• _TASK_
If a line of the records contains the word "again", list it.
-- ENTRIES SHOWN follows --
Lemma relocate_run this p l c P B T V : reliable -> P !! this = Some p -> m_pool_requires_relocation p = true ->
  exists p', m_pool_requires_relocation p' = false /\
    RelocateHostMemoryToDevice this (MkVk l c P B T V) = Ok (tt, MkVk (l ++ relocation_calls l p) c (<[this := p']> P) B T V).
Proof.
  intros Hr Hp Hreq. unfold RelocateHostMemoryToDevice. pool_step. rewrite Hreq. cbn [negb].
  repeat pool_step. eexists. split; [|rewrite <- !app_assoc; reflexivity]. done.
Qed.

(** The first Relocate of a buffer over memory that needs it copies the whole host memory to the device and clears
    the pool's request; the second records no call.  The buffer itself still reports that it requires relocation:
    Relocate sets its flag, so every draw that looks at it takes the slow way again. *)
Theorem buffer_relocation s this b p : reliable -> buffers s !! this = Some b -> pools s !! m_buffer_pool b = Some p ->
    m_pool_requires_relocation p = true ->
  exists s', Buffer_Relocate this s = Ok (tt, s') /\ log s' = log s ++ relocation_calls (log s) p /\
    (m_pool_requires_relocation <$> pools s' !! m_buffer_pool b) = Some false /\
    Buffer_RequiresRelocation this s' = Ok (true, s') /\ Buffer_Relocate this s' = Ok (tt, s').
Proof.
  intros Hr Hb Hp Hq. destruct s as [l c P B T V]. cbn in Hb, Hp.
  destruct (relocate_run (m_buffer_pool b) p l c P B T V Hr Hp Hq) as (p' & Hq' & E).
  unfold Buffer_Relocate at 1. do 2 vk_step. rewrite Hq.
  rewrite (M_bind_run _ _ _ _ _ E). eexists. split; [by vk_step|]. split_and!; [done| | |].
  - cbn. rewrite lookup_insert_eq. cbn. by rewrite Hq'.
  - unfold Buffer_RequiresRelocation. vk_cbn. by vk_step.
  - unfold Buffer_Relocate. vk_cbn. repeat vk_step. cbn [m_buffer_pool]. repeat vk_step. rewrite Hq'. repeat vk_step.
    by rewrite insert_insert_eq.
Qed.

(** Finalizing a pool that has been relocated destroys its two staging buffers and frees its two memories, once
    each; a second Finalize destroys the host staging buffer again, since only the device buffer's handle is cleared. *)
Theorem pool_finalize_twice s this p : pools s !! this = Some p -> m_is_import p = false ->
    m_vk_staging_device_buffer p ≠ 0 -> m_vk_memory p ≠ 0 -> m_vk_staging_host_buffer p ≠ 0 -> m_vk_staging_memory p ≠ 0 ->
  exists s' s'', Pool_Finalize this s = Ok (tt, s') /\ Pool_Finalize this s' = Ok (tt, s'') /\
    log s' = log s ++ [DestroyBuffer (m_vk_staging_device_buffer p); FreeMemory (m_vk_memory p);
                       DestroyBuffer (m_vk_staging_host_buffer p); FreeMemory (m_vk_staging_memory p)] /\
    log s'' = log s' ++ [DestroyBuffer (m_vk_staging_host_buffer p)].
Proof.
  intros Hp Hi H1%Z.eqb_neq H2%Z.eqb_neq H3%Z.eqb_neq H4%Z.eqb_neq. destruct s as [l c P B T V]. cbn in Hp.
  unfold Pool_Finalize at 1, release. pool_step. rewrite Hi, H1, H2, H3, H4. repeat pool_step.
  do 2 eexists. split; [reflexivity|]. unfold Pool_Finalize, release. pool_step.
  cbn [m_is_import set_staging_memory set_memory set_device_buffer m_vk_staging_device_buffer m_vk_memory m_vk_staging_host_buffer m_vk_staging_memory].
  rewrite Hi, H3. cbn [Z.eqb]. repeat pool_step.
  split; [reflexivity|]. split; [|done]. cbn. by rewrite <- !app_assoc.
Qed.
-- ENTRIES SHOWN concluded --
• _ANSWER TO THE EXERCISE_
    Relocate sets its flag, so every draw that looks at it takes the slow way again. *)
    each; a second Finalize destroys the host staging buffer again, since only the device buffer's handle is cleared. *)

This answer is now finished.